[Stored items]

BEGIN

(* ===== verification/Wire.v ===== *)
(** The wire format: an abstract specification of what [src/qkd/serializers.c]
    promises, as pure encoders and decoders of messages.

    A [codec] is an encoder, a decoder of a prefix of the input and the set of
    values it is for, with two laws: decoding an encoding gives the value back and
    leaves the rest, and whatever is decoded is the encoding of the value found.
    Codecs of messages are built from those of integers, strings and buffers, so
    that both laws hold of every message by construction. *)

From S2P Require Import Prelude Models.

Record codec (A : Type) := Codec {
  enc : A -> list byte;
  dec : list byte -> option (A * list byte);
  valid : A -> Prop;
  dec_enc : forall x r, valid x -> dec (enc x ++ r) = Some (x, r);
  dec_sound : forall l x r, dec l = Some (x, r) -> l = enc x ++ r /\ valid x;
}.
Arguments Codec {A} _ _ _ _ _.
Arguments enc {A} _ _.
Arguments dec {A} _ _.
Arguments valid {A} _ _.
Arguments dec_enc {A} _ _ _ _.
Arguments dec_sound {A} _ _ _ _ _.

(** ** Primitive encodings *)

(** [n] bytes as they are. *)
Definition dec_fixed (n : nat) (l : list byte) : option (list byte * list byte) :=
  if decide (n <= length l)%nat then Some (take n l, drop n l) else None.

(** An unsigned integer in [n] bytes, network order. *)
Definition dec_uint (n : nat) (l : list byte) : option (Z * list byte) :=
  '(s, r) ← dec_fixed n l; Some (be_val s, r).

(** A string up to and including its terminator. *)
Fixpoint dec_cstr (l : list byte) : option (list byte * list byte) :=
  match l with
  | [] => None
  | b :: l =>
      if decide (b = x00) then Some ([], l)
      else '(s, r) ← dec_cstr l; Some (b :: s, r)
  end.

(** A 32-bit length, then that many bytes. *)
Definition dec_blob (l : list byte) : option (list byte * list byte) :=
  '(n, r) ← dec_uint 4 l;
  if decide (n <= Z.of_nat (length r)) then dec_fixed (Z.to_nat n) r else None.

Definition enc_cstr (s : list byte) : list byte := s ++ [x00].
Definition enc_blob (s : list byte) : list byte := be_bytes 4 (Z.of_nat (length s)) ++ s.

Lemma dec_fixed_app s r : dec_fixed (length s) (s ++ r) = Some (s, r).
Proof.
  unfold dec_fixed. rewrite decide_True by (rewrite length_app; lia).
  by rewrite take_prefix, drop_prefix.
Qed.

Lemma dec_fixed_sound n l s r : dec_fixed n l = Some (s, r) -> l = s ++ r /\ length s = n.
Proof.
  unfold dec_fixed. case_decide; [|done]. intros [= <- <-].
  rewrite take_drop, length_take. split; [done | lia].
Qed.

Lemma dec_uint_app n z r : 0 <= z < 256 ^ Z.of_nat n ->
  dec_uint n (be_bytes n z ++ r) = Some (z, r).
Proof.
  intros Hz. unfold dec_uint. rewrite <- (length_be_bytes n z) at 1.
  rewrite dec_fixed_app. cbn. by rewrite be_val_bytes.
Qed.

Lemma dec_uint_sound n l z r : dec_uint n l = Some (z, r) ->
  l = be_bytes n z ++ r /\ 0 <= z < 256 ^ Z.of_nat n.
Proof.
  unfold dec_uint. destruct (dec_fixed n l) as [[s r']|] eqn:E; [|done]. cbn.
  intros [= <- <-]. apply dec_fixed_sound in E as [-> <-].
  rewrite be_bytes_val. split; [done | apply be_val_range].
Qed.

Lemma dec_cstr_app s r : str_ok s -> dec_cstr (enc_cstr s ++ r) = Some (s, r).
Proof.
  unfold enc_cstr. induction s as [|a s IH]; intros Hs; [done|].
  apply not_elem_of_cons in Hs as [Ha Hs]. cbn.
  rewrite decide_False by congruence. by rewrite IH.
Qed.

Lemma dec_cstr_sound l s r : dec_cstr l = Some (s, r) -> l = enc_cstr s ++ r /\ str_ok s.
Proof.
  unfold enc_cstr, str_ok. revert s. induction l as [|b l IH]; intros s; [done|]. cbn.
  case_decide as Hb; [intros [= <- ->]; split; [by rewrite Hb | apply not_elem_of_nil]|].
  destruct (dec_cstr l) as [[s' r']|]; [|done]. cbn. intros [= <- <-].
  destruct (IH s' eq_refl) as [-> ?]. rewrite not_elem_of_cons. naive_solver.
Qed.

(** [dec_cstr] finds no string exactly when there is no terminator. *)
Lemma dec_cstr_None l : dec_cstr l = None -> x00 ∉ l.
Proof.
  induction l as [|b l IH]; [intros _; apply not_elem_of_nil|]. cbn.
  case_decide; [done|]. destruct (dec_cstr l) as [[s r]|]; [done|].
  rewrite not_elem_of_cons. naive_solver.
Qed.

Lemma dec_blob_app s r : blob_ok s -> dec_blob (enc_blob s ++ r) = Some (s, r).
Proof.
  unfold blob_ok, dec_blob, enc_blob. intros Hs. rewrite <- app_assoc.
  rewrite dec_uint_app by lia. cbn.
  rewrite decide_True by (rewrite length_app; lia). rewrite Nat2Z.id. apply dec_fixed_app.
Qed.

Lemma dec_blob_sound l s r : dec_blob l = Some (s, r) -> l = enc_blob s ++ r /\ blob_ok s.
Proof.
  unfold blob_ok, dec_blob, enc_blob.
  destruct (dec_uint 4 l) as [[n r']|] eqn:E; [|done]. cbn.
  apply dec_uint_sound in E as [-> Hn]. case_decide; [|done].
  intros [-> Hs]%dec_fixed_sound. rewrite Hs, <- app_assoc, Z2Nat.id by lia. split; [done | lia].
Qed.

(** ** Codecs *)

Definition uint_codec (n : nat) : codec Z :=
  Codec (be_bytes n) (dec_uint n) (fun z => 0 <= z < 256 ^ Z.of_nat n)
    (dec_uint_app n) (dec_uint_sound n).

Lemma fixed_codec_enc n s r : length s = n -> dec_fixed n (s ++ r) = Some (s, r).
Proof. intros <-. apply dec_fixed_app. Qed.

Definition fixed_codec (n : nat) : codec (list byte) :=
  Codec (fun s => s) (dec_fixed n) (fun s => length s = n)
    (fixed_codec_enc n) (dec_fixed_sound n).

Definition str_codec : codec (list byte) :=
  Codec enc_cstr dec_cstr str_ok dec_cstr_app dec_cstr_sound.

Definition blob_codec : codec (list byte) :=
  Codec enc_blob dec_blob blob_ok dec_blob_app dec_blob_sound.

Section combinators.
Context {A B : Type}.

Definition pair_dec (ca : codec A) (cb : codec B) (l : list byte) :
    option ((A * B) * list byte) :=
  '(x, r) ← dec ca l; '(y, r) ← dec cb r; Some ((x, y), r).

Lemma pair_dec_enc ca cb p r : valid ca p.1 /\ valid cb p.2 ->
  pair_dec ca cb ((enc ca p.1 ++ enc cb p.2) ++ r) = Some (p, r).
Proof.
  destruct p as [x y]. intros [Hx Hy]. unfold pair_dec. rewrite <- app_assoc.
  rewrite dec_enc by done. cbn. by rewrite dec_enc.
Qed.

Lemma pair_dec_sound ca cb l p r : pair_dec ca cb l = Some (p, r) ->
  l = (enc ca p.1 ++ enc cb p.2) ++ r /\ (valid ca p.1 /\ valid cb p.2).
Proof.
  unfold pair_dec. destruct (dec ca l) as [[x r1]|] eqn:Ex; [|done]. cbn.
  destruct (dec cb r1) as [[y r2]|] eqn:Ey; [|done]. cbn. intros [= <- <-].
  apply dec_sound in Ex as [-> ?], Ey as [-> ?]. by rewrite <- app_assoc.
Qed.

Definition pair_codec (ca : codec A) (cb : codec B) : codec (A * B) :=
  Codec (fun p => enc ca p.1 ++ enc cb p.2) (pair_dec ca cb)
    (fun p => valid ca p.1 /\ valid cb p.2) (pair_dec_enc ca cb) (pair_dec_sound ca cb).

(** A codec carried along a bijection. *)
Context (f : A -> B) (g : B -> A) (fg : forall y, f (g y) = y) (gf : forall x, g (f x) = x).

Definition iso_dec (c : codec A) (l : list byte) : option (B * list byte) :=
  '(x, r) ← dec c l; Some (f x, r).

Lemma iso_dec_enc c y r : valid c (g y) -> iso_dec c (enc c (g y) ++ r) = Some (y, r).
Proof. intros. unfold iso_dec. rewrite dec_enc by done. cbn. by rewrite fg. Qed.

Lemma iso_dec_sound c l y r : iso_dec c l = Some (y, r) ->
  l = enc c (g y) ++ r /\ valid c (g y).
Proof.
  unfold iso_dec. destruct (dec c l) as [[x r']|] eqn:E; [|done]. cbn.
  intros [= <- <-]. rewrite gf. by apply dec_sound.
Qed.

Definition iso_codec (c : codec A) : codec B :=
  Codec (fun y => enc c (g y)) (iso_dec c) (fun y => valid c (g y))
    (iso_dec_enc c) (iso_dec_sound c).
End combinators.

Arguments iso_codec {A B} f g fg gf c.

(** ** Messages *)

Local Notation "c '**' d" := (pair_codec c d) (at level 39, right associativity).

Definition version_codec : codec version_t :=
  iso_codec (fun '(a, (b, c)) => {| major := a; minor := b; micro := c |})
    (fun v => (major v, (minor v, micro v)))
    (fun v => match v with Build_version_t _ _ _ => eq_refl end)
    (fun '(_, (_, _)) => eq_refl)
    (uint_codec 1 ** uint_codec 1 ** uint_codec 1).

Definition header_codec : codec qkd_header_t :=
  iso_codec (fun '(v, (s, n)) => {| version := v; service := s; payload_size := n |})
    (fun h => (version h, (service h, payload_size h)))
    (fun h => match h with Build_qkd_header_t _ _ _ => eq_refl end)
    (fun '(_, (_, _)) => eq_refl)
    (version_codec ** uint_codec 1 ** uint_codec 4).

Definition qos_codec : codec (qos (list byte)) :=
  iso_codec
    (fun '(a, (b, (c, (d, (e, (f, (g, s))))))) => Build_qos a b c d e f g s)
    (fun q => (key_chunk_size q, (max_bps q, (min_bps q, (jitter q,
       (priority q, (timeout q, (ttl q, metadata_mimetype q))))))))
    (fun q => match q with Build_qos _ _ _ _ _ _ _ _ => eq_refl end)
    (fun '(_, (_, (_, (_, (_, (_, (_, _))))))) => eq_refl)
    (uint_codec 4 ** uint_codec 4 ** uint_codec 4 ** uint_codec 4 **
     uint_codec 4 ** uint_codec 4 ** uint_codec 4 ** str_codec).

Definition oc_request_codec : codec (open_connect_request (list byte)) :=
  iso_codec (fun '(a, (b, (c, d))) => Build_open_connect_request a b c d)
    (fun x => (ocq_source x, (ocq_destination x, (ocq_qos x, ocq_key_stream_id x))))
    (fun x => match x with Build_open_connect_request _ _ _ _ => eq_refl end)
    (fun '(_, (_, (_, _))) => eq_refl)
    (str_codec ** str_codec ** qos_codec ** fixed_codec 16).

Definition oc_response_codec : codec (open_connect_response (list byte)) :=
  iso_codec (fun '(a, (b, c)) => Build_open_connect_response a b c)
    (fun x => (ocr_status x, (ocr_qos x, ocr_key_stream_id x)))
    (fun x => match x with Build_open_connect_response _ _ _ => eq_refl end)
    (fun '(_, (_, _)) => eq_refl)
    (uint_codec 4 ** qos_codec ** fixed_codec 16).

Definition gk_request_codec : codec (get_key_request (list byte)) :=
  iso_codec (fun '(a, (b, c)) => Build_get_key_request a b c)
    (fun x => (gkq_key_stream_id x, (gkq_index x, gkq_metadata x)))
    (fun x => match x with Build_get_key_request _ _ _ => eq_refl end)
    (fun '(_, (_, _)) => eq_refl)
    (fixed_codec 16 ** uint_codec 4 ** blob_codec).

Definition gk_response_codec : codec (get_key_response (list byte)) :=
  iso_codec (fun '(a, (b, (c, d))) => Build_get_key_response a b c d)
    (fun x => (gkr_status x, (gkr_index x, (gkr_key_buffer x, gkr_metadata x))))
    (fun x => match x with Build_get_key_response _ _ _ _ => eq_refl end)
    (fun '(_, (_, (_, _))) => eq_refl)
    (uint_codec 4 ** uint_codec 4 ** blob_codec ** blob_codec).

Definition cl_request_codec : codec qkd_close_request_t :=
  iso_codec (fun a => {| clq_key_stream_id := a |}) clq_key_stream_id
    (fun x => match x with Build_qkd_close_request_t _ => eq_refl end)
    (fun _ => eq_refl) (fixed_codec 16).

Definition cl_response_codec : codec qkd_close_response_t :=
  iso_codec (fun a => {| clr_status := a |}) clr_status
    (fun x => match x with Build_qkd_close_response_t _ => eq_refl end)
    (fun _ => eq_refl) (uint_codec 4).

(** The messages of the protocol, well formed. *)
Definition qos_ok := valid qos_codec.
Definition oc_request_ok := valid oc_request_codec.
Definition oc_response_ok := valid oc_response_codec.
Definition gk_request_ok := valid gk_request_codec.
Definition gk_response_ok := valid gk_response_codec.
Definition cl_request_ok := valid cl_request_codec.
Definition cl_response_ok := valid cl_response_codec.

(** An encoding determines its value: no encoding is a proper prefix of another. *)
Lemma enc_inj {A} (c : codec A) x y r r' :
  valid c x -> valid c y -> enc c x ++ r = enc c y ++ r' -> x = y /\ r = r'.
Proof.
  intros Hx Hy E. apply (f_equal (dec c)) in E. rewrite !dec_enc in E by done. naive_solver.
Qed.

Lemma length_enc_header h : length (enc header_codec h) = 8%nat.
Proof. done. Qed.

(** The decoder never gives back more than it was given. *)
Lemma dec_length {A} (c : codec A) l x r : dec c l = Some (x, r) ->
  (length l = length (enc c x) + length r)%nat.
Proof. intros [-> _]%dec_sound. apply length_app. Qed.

END

== About this exercise ==
Out of the data above, give again only the lines starting at the one holding "(fun x => (ocq_source" and ending at the one holding "Definition oc_response_codec : codec", unchanged.

== Answer box ==
    (fun x => (ocq_source x, (ocq_destination x, (ocq_qos x, ocq_key_stream_id x))))
    (fun x => match x with Build_open_connect_request _ _ _ _ => eq_refl end)
    (fun '(_, (_, (_, _))) => eq_refl)
    (str_codec ** str_codec ** qos_codec ** fixed_codec 16).

Definition oc_response_codec : codec (open_connect_response (list byte)) :=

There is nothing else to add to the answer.